What to do with your JPG files after converting
Once you have converted your HEIC photos to JPG, a few additional optimisation steps can make a significant difference depending on your use case.
Compress before uploading to a website or social media
A direct HEIC-to-JPG conversion preserves full resolution. A photo from an iPhone 15 Pro is 48 megapixels — the JPG output will be several megabytes even at quality 85. Before uploading to a blog, e-commerce site, or portfolio, run the files through SammaPix Compress to reduce file size by up to 70% without visible quality loss. Smaller images load faster, rank better, and cost less to host.
Convert to WebP for web delivery
If you are publishing photos to a website, consider converting from JPG to WebP instead of — or after — HEIC conversion. WebP delivers 25–35% smaller files than JPEG at equivalent quality, and browser support is now above 97% globally. You can use SammaPix WebP Converter to convert your JPGs to WebP in a second step, or read the Complete Guide to WebP to understand when it is the right choice.
Remove location and privacy metadata
iPhone photos embed GPS coordinates, device model, and capture timestamp in their EXIF metadata. When you convert HEIC to JPG, this metadata typically transfers to the output file. Before sharing photos publicly — on a website, social media, or with people you do not know — consider stripping the EXIF data. This is a meaningful privacy step that prevents recipients from knowing exactly where a photo was taken.
Frequently asked questions
What is a HEIC file?
HEIC (High Efficiency Image Container) is Apple's default photo format for iPhones running iOS 11 and later. It uses HEVC compression to store photos at roughly half the file size of JPEG while maintaining comparable visual quality. The format also supports advanced features like 16-bit color depth, HDR data, and multiple images in a single file.

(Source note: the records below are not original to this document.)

Record HighNoEndorse := mkHighNoEndorse { hne_round : Round; hne_tip : BlockId }.

(** [BTreeSet::pop_first] *)
Definition btree_set_min (s : gset Z) : option Z := head (merge_sort Z.le (elements s)).
Definition pop_first (s : gset Z) : gset Z :=
  match btree_set_min s with Some x => s ∖ {[ x ]} | None => s end.

Section safety.
Context `{P : Protocol}.

Record Safety := mkSafety {
  maybe_high_tip : option ConsensusTip;
  high_certificate_qc_round : Round;
  highest_vote : Round;
  highest_no_endorse : HighNoEndorse;
  highest_propose : Round;
  highest_recovery_request : Round;
  handled_proposals : gset Round;
}.

Definition safety_default : Safety :=
  mkSafety None GENESIS_ROUND GENESIS_ROUND (mkHighNoEndorse GENESIS_ROUND GENESIS_BLOCK_ID)
    GENESIS_ROUND GENESIS_ROUND ∅.

Definition safety_new (high_certificate : RoundCertificate) (high_tip : option ConsensusTip) :
    exec Safety :=
  current_round ← round_add (rc_round high_certificate) 1;
  Ret (mkSafety high_tip (qc_round (rc_qc high_certificate)) current_round
         (mkHighNoEndorse current_round GENESIS_BLOCK_ID) current_round current_round ∅).

Definition set_highest_vote (s : Safety) (r : Round) : Safety :=
  mkSafety (maybe_high_tip s) (high_certificate_qc_round s) r (highest_no_endorse s)
    (highest_propose s) (highest_recovery_request s) (handled_proposals s).
Definition set_high_tip (s : Safety) (t : option ConsensusTip) : Safety :=
  mkSafety t (high_certificate_qc_round s) (highest_vote s) (highest_no_endorse s)
    (highest_propose s) (highest_recovery_request s) (handled_proposals s).
Definition set_high_certificate_qc_round (s : Safety) (r : Round) : Safety :=
  mkSafety (maybe_high_tip s) r (highest_vote s) (highest_no_endorse s)
    (highest_propose s) (highest_recovery_request s) (handled_proposals s).
Definition set_highest_no_endorse (s : Safety) (n : HighNoEndorse) : Safety :=
  mkSafety (maybe_high_tip s) (high_certificate_qc_round s) (highest_vote s) n
    (highest_propose s) (highest_recovery_request s) (handled_proposals s).
Definition set_highest_propose (s : Safety) (r : Round) : Safety :=
  mkSafety (maybe_high_tip s) (high_certificate_qc_round s) (highest_vote s)
    (highest_no_endorse s) r (highest_recovery_request s) (handled_proposals s).
Definition set_highest_recovery_request (s : Safety) (r : Round) : Safety :=
  mkSafety (maybe_high_tip s) (high_certificate_qc_round s) (highest_vote s)
    (highest_no_endorse s) (highest_propose s) r (handled_proposals s).
Definition set_handled_proposals (s : Safety) (h : gset Round) : Safety :=
  mkSafety (maybe_high_tip s) (high_certificate_qc_round s) (highest_vote s)
    (highest_no_endorse s) (highest_propose s) (highest_recovery_request s) h.

Definition safety_process_certificate (s : Safety) (certificate : RoundCertificate) : Safety :=
  let s := if bool_decide (qc_round (rc_qc certificate) > high_certificate_qc_round s)
           then set_high_certificate_qc_round s (qc_round (rc_qc certificate)) else s in
  match maybe_high_tip s with
  | Some tip =>
      if bool_decide (h_block_round (tip_block_header tip) <= high_certificate_qc_round s)
      then set_high_tip s None else s
  | None => s
  end.

Definition is_safe_to_vote (s : Safety) (round : Round) (last_round_tc_tip : option BlockId) : bool :=
  if bool_decide (round = hne_round (highest_no_endorse s)) &&
     bool_decide (last_round_tc_tip ≠ Some (hne_tip (highest_no_endorse s)))
  then false
  else bool_decide (round > highest_vote s).

Definition safety_vote (s : Safety) (round : Round) (last_round_tc_tip : option BlockId)
    (tip : ConsensusTip) : exec Safety :=
  _ ← assert (is_safe_to_vote s round last_round_tc_tip);
  let s := set_highest_vote s round in
  Ret (if bool_decide (h_block_round (tip_block_header tip) > high_certificate_qc_round s)
       then set_high_tip s (Some tip) else set_high_tip s None).

Definition is_safe_to_no_endorse (s : Safety) (round : Round) : bool :=
  bool_decide (round > Z.max (hne_round (highest_no_endorse s)) (highest_vote s)).

Definition safety_no_endorse (s : Safety) (round : Round) (tip : BlockId) : exec Safety :=
  _ ← assert (is_safe_to_no_endorse s round);
  Ret (set_highest_no_endorse s (mkHighNoEndorse round tip)).

Definition safety_timeout (s : Safety) (round : Round) : exec Safety :=
  _ ← assert (bool_decide (round >= highest_vote s));
  Ret (set_highest_vote s round).

Definition is_safe_to_propose (s : Safety) (round : Round) : bool :=
  bool_decide (round > Z.max (highest_propose s) (highest_vote s)).

Definition safety_propose (s : Safety) (round : Round) : exec Safety :=
  _ ← assert (is_safe_to_propose s round);
  Ret (set_highest_propose s round).

Definition is_safe_to_recovery_request (s : Safety) (round : Round) : bool :=
  bool_decide (round > highest_recovery_request s).

Definition safety_recovery_request (s : Safety) (round : Round) : exec Safety :=
  _ ← assert (is_safe_to_recovery_request s round);
  Ret (set_highest_recovery_request s round).

Definition is_safe_to_handle_proposal (s : Safety) (round : Round) : bool :=
  bool_decide (round ∉ handled_proposals s).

Why can't I open HEIC files on my PC?
Windows does not natively support HEIC without an optional codec installed from the Microsoft Store. Most non-Apple software — including older versions of Photoshop, web browsers, and most social platforms — requires JPG. Converting HEIC to JPG solves the compatibility issue immediately without changing how photos look.
Does converting HEIC to JPG reduce quality?
Converting HEIC to JPG at a high quality setting (80–90%) produces output that is visually indistinguishable from the original on any standard display. You will lose the advanced HEIC features (16-bit color, HDR data) but the visual difference is negligible for sharing, social media, and web use.
How do I stop my iPhone from taking HEIC photos?
Go to Settings > Camera > Formats and select 'Most Compatible'. Your iPhone will then save photos as JPG instead of HEIC. Note that this uses roughly twice the storage space per photo since JPEG files are larger than equivalent HEIC files.
Is there a free way to convert HEIC to JPG without software?
Yes. SammaPix HEIC Converter runs entirely in your browser — no downloads, no account, no upload to any server. Drop your HEIC files and download JPGs instantly. It supports batch conversion and processes files locally on your device.
Can I convert HEIC to JPG on Windows without downloading anything?
Yes. A browser-based converter like SammaPix works on Windows without any installation. Open the tool in Chrome, Edge, or Firefox, drop your HEIC files, and download the JPGs. No codec, no software, no Microsoft Store download required.